As for thinking he can save the world all on his own, that’s borne not out of Stark’s
famously outsized ego, but classic narcissism. “People think narcissism just means
you’re very full of yourself, but really, true narcissistic pathology is incredible insecurity
underneath, covered over with grandiose fantasies, like I’m the best in the world, which
is really just a constant attempt to keep the insecurity at bay,” she explained. “I’m so
powerful and amazing and brilliant that I will be saving us all.”
So rather than building more robots, Tony should be focused on getting that PTSD
under control, and accepting that “obviously you can’t have complete control over the
world,” said Saltz. “Theoretically, you could be hit by a bus tomorrow.” (Or marauding
aliens could materialize out of a portal above Manhattan.) “The symptoms of the posttraumatic stress disorder, that’s what we would be treating,” said Dr. Saltz. “So that
might include medication if the overwhelming symptoms are anxiety and/or depression,
and it might be psychotherapy to look at those traumatic memories as well.” In other
words, Tony probably needs to be talking to someone other than J.A.R.V.I.S.
Character Overview:
Widely recognized for being one of the most prominent superheroes in the Marvel Cinematic Universe, Tony
Stark, otherwise known as Iron Man, is the creator of a collection of high-power, engineered suits that provides
him with superpowers to protect society. Although Tony Stark is the leading member of the Avengers team, as
well as the CEO of Stark Industries, this fictional character suffers from various mental health difficulties,
chief struggles being post-traumatic stress disorder (PTSD) and severe anxiety. As such, specifically evident in
the film Iron Man 3, Tony’s presenting problem comprises of recurring panic attacks, insomnia,
hypervigilance, and flashbacks, all which have persisted for a year since The Avengers (Feige & Black, 2013).

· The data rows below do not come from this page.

(* ===== verification/Disk.v ===== *)
(** * Team-held files

    [storage/src/custody.rs], [storage/src/durable.rs] and the private files of
    [storage/src/private.rs]: the custody a file or directory must be in, the one
    strict way to read such a file, and its durable replacement.  The file system
    is a map from paths to nodes; every system call may fail, when the oracle says
    so, before it has any effect. *)

From stdpp Require Import base tactics list strings gmap.
From Stdlib Require Import ZArith Lia Ascii.
From S2P Require Import Prelude Text Json Platform.

#[local] Open Scope Z_scope.

(** ** Custody *)
Inductive Mode : Type := AnyMode | Exact (mode : Z) | OwnerOnly.
Inductive Kind : Type := KFile | KDirectory | KOther.
#[global] Instance Kind_eq_dec : EqDecision Kind.
Proof. solve_decision. Defined.
Module Facts.
Record Facts : Type := mk { kind : Kind; links : Z; uid : Z; gid : Z; permissions : Z; size : Z }.
End Facts.
(** [trailing_zeros() >= 6]: the low six bits are clear. *)
Definition mode_holds (m : Mode) (permissions : Z) : bool :=
  match m with
  | AnyMode => true
  | Exact mode => permissions =? mode
  | OwnerOnly => Z.land permissions 0x3f =? 0
  end.
Module FileCustody.
Record FileCustody : Type := mk { uid : option Z; gid : option Z; mode : Mode; size : option (Z * Z) }.
End FileCustody.
Module DirectoryCustody.
Record DirectoryCustody : Type := mk { uid : option Z; gid : option Z; mode : Mode }.
End DirectoryCustody.
Definition same_id (wanted : option Z) (id : Z) : bool := match wanted with Some wanted => id =? wanted | None => true end.
(** Owner-only: [0600] is [0x180], [0700] is [0x1c0]. *)
Definition file_private (uid maximum : Z) : FileCustody.FileCustody :=
  FileCustody.mk (Some uid) None (Exact 0x180) (Some (0, maximum)).
Definition file_holds (c : FileCustody.FileCustody) (f : Facts.Facts) : bool :=
  bool_decide (Facts.kind f = KFile) && (Facts.links f =? 1) && same_id (FileCustody.uid c) (Facts.uid f)
  && same_id (FileCustody.gid c) (Facts.gid f) && mode_holds (FileCustody.mode c) (Facts.permissions f)
  && match FileCustody.size c with
     | Some (minimum, maximum) => (minimum <=? Facts.size f) && (Facts.size f <=? maximum)
     | None => true
     end.
Definition directory_private (uid : Z) : DirectoryCustody.DirectoryCustody := DirectoryCustody.mk (Some uid) None (Exact 0x1c0).
Definition directory_holds (c : DirectoryCustody.DirectoryCustody) (f : Facts.Facts) : bool :=
  bool_decide (Facts.kind f = KDirectory) && same_id (DirectoryCustody.uid c) (Facts.uid f)
  && same_id (DirectoryCustody.gid c) (Facts.gid f) && mode_holds (DirectoryCustody.mode c) (Facts.permissions f).

Inductive CustodyError : Type := CustodyUnavailable | CustodyUnsafe | CustodyTooLarge | CustodyChanged.
Inductive DirectoryError : Type := DirectoryUnavailable | DirectoryUnsafe.
Inductive StateError : Type :=
| StateUnavailable | StateUnsafe | StateTooLarge | StateNotPersisted | StateInvalidKey | StateLayout | StateMalformed
| StateRecordLimit | StateUnauthentic.
#[global] Instance StateError_eq_dec : EqDecision StateError.
Proof. solve_decision. Defined.
(** [From<CustodyError>] and [From<DirectoryError>]. *)
Definition custody_state (e : CustodyError) : StateError :=
  match e with
  | CustodyUnavailable | CustodyChanged => StateUnavailable
  | CustodyUnsafe => StateUnsafe
  | CustodyTooLarge => StateTooLarge
  end.
Definition directory_state (e : DirectoryError) : StateError :=
  match e with DirectoryUnavailable => StateUnavailable | DirectoryUnsafe => StateUnsafe end.

(** ** The file system *)
Abbreviation Path := (list string).
Module Node.
Record Node : Type := mk {
  kind : Kind; is_link : bool; links : Z; uid : Z; gid : Z; permissions : Z; content : string;
  (** The device, inode and times of this version of the file. *)
  version : Z
}.
End Node.
Definition facts_of (n : Node.Node) : Facts.Facts :=
  Facts.mk (Node.kind n) (Node.links n) (Node.uid n) (Node.gid n) (Node.permissions n) (slen (Node.content n)).
(** [FileIdentity]: the version and its size. *)
Module FileIdentity.
Record FileIdentity : Type := mk { version : Z; size : Z }.
End FileIdentity.
#[global] Instance FileIdentity_eq_dec : EqDecision FileIdentity.FileIdentity.
Proof. solve_decision. Defined.
Definition identity_of (n : Node.Node) : FileIdentity.FileIdentity := FileIdentity.mk (Node.version n) (slen (Node.content n)).
Inductive Snapshot : Type :=
| Absent
| Unchanged (identity : FileIdentity.FileIdentity)
| SnapshotRead (identity : FileIdentity.FileIdentity) (content : string).

(** The operating system besides its files: which calls fail, and its entropy. *)
Class System (F : Type) : Type := {
  system_entropy :: Entropy F;
  call_fails : F -> F * bool
}.
Module Disk.
Record Disk {F : Type} : Type := mk { nodes : gmap Path Node.Node; euid : Z; egid : Z; next_version : Z; system : F }.
Arguments Disk : clear implicits.
Arguments mk {F}.
#[global] Instance eta_disk {F} : Eta (Disk F) := fun d => mk (nodes d) (euid d) (egid d) (next_version d) (system d).
End Disk.
#[global] Instance upd_disk_nodes {F} : Upd (@Disk.nodes F) := ltac:(solve_upd).
#[global] Instance upd_disk_version {F} : Upd (@Disk.next_version F) := ltac:(solve_upd).
#[global] Instance upd_disk_system {F} : Upd (@Disk.system F) := ltac:(solve_upd).

(** [path.parent()] and [path.file_name()]. *)
Definition parent_of (p : Path) : option Path := match rev p with [] => None | _ :: before => Some (rev before) end.
Definition name_of (p : Path) : option string := match rev p with [] => None | name :: _ => Some name end.

Section Disks.
  Context {F : Type} `{!System F}.
  Abbreviation Disk := (Disk.Disk F).

Definition io (A : Type) : Type := Disk -> Disk * A.
#[global] Instance io_ret : MRet io := fun A a d => (d, a).
#[global] Instance io_bind : MBind io := fun A B f m d => let '(d, a) := m d in f a d.
(** [Result] over the disk. *)
Definition try {Er A B} (m : io (Er + A)) (f : A -> io (Er + B)) : io (Er + B) :=
  r ← m; match r with inl e => mret (inl e) | inr a => f a end.
Definition reads {A} (f : Disk -> A) : io A := fun d => (d, f d).
(** A system call: refused by the system, or done. *)
Definition call {A} (m : io A) : io (unit + A) := fun d =>
  let '(system, fails) := call_fails (Disk.system d) in
  let d := d <| Disk.system := system |> in
  if fails : bool then (d, inl tt) else let '(d, a) := m d in (d, inr a).
(** A call whose own outcome may be a refusal. *)
Definition call_or {A} (m : io (unit + A)) : io (unit + A) := try (call m) (fun r => mret r).
Definition map_err {Er Er' A} (f : Er -> Er') (m : io (Er + A)) : io (Er' + A) :=
  r ← m; mret match r with inl e => inl (f e) | inr a => inr a end.

(** *** Reading *)
(** [rustix::fs::open] with [O_NOFOLLOW]. *)
Inductive Opened : Type := OpenAbsent | OpenLoop | OpenFailed | OpenFile (path : Path).
Definition open_file (p : Path) : io Opened :=
  r ← call (reads (fun d => Disk.nodes d !! p));
  mret match r with
       | inl _ => OpenFailed
       | inr None => OpenAbsent
       | inr (Some node) => if Node.is_link node then OpenLoop else OpenFile p
       end.
(** [file.metadata()] of an open file. *)
Definition metadata (p : Path) : io (unit + Node.Node) :=
  call_or (reads (fun d => match Disk.nodes d !! p with Some node => inr node | None => inl tt end)).
Definition read_bounded (p : Path) (maximum : Z) : io (CustodyError + string) :=
  try (map_err (fun _ => CustodyUnavailable) (metadata p)) (fun node =>
    mret (if maximum <? slen (Node.content node) then inl CustodyTooLarge else inr (Node.content node))).
(** A writer that changes the file while it is read is the oracle's too. *)
Definition changed_meanwhile : io bool := r ← call (mret tt); mret match r with inl _ => true | inr _ => false end.
Definition snapshot (opened : Opened) (custody : FileCustody.FileCustody) (maximum : Z) (previous : option FileIdentity.FileIdentity)
  : io (CustodyError + Snapshot) :=
  match opened with
  | OpenAbsent => mret (inr Absent)
  | OpenLoop => mret (inl CustodyUnsafe)
  | OpenFailed => mret (inl CustodyUnavailable)
  | OpenFile p =>
      try (map_err (fun _ => CustodyUnavailable) (metadata p)) (fun before =>
        if negb (file_holds custody (facts_of before)) then mret (inl CustodyUnsafe)
        else
          let identity := identity_of before in
          if bool_decide (previous = Some identity) then mret (inr (Unchanged identity))
          else
            try (read_bounded p maximum) (fun content =>
              try (map_err (fun _ => CustodyUnavailable) (metadata p)) (fun after =>
                changed ← changed_meanwhile;
                mret (if (changed : bool) || negb (bool_decide (identity_of after = identity))
                         || negb (slen content =? FileIdentity.size identity)
                      then inl CustodyChanged else inr (SnapshotRead identity content)))))
  end.
Definition read_if_changed (p : Path) (custody : FileCustody.FileCustody) (maximum : Z) (previous : option FileIdentity.FileIdentity)
  : io (CustodyError + Snapshot) :=
  opened ← open_file p; snapshot opened custody maximum previous.
Definition custody_read (p : Path) (custody : FileCustody.FileCustody) (maximum : Z) : io (CustodyError + option string) :=
  try (read_if_changed p custody maximum None) (fun found =>
    mret match found with
         | Absent => inr None
         | SnapshotRead _ content => inr (Some content)
         | Unchanged _ => inl CustodyChanged
         end).
Definition read_private (p : Path) (maximum : Z) : io (StateError + option string) :=
  uid ← reads Disk.euid; map_err custody_state (custody_read p (file_private uid maximum) maximum).
Definition read_private_if_changed (p : Path) (maximum : Z) (previous : option FileIdentity.FileIdentity) : io (StateError + Snapshot) :=
  uid ← reads Disk.euid; map_err custody_state (read_if_changed p (file_private uid maximum) maximum previous).

(** *** Writing *)
Definition put (p : Path) (node : Node.Node) : io unit := fun d => (d <| Disk.nodes := <[p := node]> (Disk.nodes d) |>, tt).
Definition drop (p : Path) : io unit := fun d => (d <| Disk.nodes := delete p (Disk.nodes d) |>, tt).
Definition fresh_version : io Z := fun d => (d <| Disk.next_version := Disk.next_version d + 1 |>, Disk.next_version d).
(** [custody::open_directory]. *)
Definition open_directory (p : Path) : io (unit + unit) :=
  call_or (reads (fun d => match Disk.nodes d !! p with
                           | Some node => if bool_decide (Node.kind node = KDirectory) && negb (Node.is_link node) then inr tt else inl tt
                           | None => inl tt
                           end)).
(** [DirBuilder::recursive(true).mode(0o700).create]: the missing directories, from
    the outermost; an existing directory is left as it is. *)
Definition make_directory (p : Path) : io (unit + unit) :=
  found ← reads (fun d => Disk.nodes d !! p);
  match found with
  | Some node => mret (if bool_decide (Node.kind node = KDirectory) then inr tt else inl tt)
  | None =>
      uid ← reads Disk.euid; gid ← reads Disk.egid; version ← fresh_version;
      call (put p (Node.mk KDirectory false 1 uid gid 0x1c0 "" version))
  end.
Fixpoint make_directories (before : Path) (rest : list string) : io (unit + unit) :=
  match rest with
  | [] => mret (inr tt)
  | name :: rest => try (make_directory (before ++ [name])) (fun _ => make_directories (before ++ [name]) rest)
  end.
Definition create_private_directory (p : Path) : io (unit + unit) := make_directories [] p.
Definition ensure_directory (p : Path) (custody : DirectoryCustody.DirectoryCustody) : io (DirectoryError + unit) :=
  try (map_err (fun _ => DirectoryUnavailable) (try (create_private_directory p) (fun _ => metadata p))) (fun node =>
    mret (if directory_holds custody (facts_of node) then inr tt else inl DirectoryUnsafe)).

(** [write_temporary]: an exclusively created file that receives its group and mode
    before any byte. *)
Definition amend (p : Path) (f : Node.Node -> Node.Node) : io unit := fun d =>
  (d <| Disk.nodes := match Disk.nodes d !! p with Some node => <[p := f node]> (Disk.nodes d) | None => Disk.nodes d end |>, tt).
Definition write_temporary (p : Path) (payload : string) (mode : Z) (group : option Z) : io (unit + unit) :=
  try (call_or (uid ← reads Disk.euid; gid ← reads Disk.egid; found ← reads (fun d => Disk.nodes d !! p); version ← fresh_version;
                match found with
                | Some _ => mret (inl tt)
                | None => _ ← put p (Node.mk KFile false 1 uid gid mode "" version); mret (inr tt)
                end)) (fun _ =>
  try match group with
      | Some gid => call (amend p (fun n => Node.mk (Node.kind n) (Node.is_link n) (Node.links n) (Node.uid n) gid (Node.permissions n) (Node.content n) (Node.version n)))
      | None => mret (inr tt)
      end (fun _ =>
  try (call (amend p (fun n => Node.mk (Node.kind n) (Node.is_link n) (Node.links n) (Node.uid n) (Node.gid n) mode (Node.content n) (Node.version n)))) (fun _ =>
  try (call (version ← fresh_version; amend p (fun n =>
         Node.mk (Node.kind n) (Node.is_link n) (Node.links n) (Node.uid n) (Node.gid n) (Node.permissions n) payload version))) (fun _ =>
  call (mret tt))))).
(** [renameat]. *)
Definition rename (from to : Path) : io (unit + unit) :=
  call_or (found ← reads (fun d => Disk.nodes d !! from);
           target ← reads (fun d => Disk.nodes d !! to);
           match found, target with
           | None, _ => mret (inl tt)
           | Some _, Some (Node.mk KDirectory _ _ _ _ _ _ _) => mret (inl tt)
           | Some node, _ => _ ← drop from; _ ← put to node; mret (inr tt)
           end).
Definition temporary_name (name suffix : string) : string := "." +:+ name +:+ "." +:+ suffix +:+ ".tmp".
Definition os_token (length : nat) : io (unit + string) := fun d =>
  let '(system, token) := token_hex length (Disk.system d) in
  (d <| Disk.system := system |>, match token with Some token => inr token | None => inl tt end).
Definition replace_in_directory (directory : Path) (name payload : string) (mode : Z) (group : option Z) : io (unit + unit) :=
  try (os_token 8) (fun suffix =>
    let temporary := directory ++ [temporary_name name suffix] in
    written ← try (write_temporary temporary payload mode group) (fun _ =>
                try (rename temporary (directory ++ [name])) (fun _ => call (mret tt)));
    match written with
    | inl e => _ ← call (drop temporary); mret (inl e)
    | inr done => mret (inr done)
    end).
Definition durable_replace (p : Path) (payload : string) (mode : Z) (group : option Z) : io (unit + unit) :=
  match parent_of p, name_of p with
  | Some parent, Some name => try (open_directory parent) (fun _ => replace_in_directory parent name payload mode group)
  | _, _ => mret (inl tt)
  end.
Definition write_private (p : Path) (payload : string) : io (StateError + unit) :=
  match parent_of p with
  | None => mret (inl StateUnavailable)
  | Some parent =>
      uid ← reads Disk.euid;
      try (map_err directory_state (ensure_directory parent (directory_private uid))) (fun _ =>
        map_err (fun _ => StateNotPersisted) (durable_replace p payload 0x180 None))
  end.
(** [std::fs::remove_file], an absent file being removed already. *)
Definition remove_file (p : Path) : io (unit + unit) :=
  call_or (found ← reads (fun d => Disk.nodes d !! p);
           match found with
           | None => mret (inr tt)
           | Some (Node.mk KDirectory _ _ _ _ _ _ _) => mret (inl tt)
           | Some _ => _ ← drop p; mret (inr tt)
           end).
End Disks.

The following material is an adaptation of a clinical assessment assignment in my graduate program. Given
that these symptoms suggest debilitating mental distress, this case study will explore detailed biological,
psychological, social and cultural factors to analyze this character’s presenting problem, and ensuing goal
assessments and treatment suggestions will also be discussed. As this is a conceptualization, this case study
will refer to Tony as a prospective client for therapeutic intervention, under the context of a hypothetical
clinical assessment.
Presenting Context:
Given that Tony’s symptoms of PTSD and anxiety manifested a year after The Avengers, the specific event
that triggered their onset was the Battle of New York (Feige & Whedon, 2012). During this incident, Tony
managed to redirect a nuclear missile headed towards the city, at the cost of almost losing his own life. Along
with this near-death experience, this world-threatening event entailed hundreds of casualties and significant
damage to the city, which all meet the DSM-5 description for a traumatic event (5th ed.; DSM–V; American
Psychiatric Association, 2013). Prior to this incident, other occurrences throughout this client’s life can also be
considered experiences of trauma. For example, five years earlier, Tony spent three months imprisoned in
Afghanistan, where a nearby explosion caused shrapnel to become lodged into his chest, leading to his ensuing
development of Iron Man suits around the shrapnel. Tony also witnessed many soldiers and friends being
killed by the weapons that he himself designed, which are all traumatic experiences of loss and grief that leave
lasting impacts on a surviving individual. Tony’s presenting context therefore consists of persisting panic
attacks, disturbed sleep, recurring nightmares involving distorted flashbacks of traumatic events, and constant
hypertension. This client has no previous history of receiving psychotherapy treatment or taking any
Biological Factors:
Historical: As described in Daniel Siegel’s article Interpersonal Neurobiology as a Lens into the
Development of Wellbeing and Resilience, developmental and historical elements serve major roles in the
shaping of an individual’s developmental trauma and wellbeing (Siegel, 2015). From a familial standpoint,
Tony’s parents were both upper-class and Caucasian, with his father, Howard Stark, being the founder of Stark
Industries, and a subsequent multi-billionaire. Tony’s father was flirtatious, casual, intelligent, and arrogant,
and did not maintain a healthy relationship with Tony throughout his son’s childhood. Howard Stark was an
emotionally neglectful father, rarely showing pride or affection though Tony greatly sought his approval (TV
Tropes, 2017). As such, from a developmental standpoint, Tony was raised to be tough, with a pressure to
succeed and take over the family company from a very young age.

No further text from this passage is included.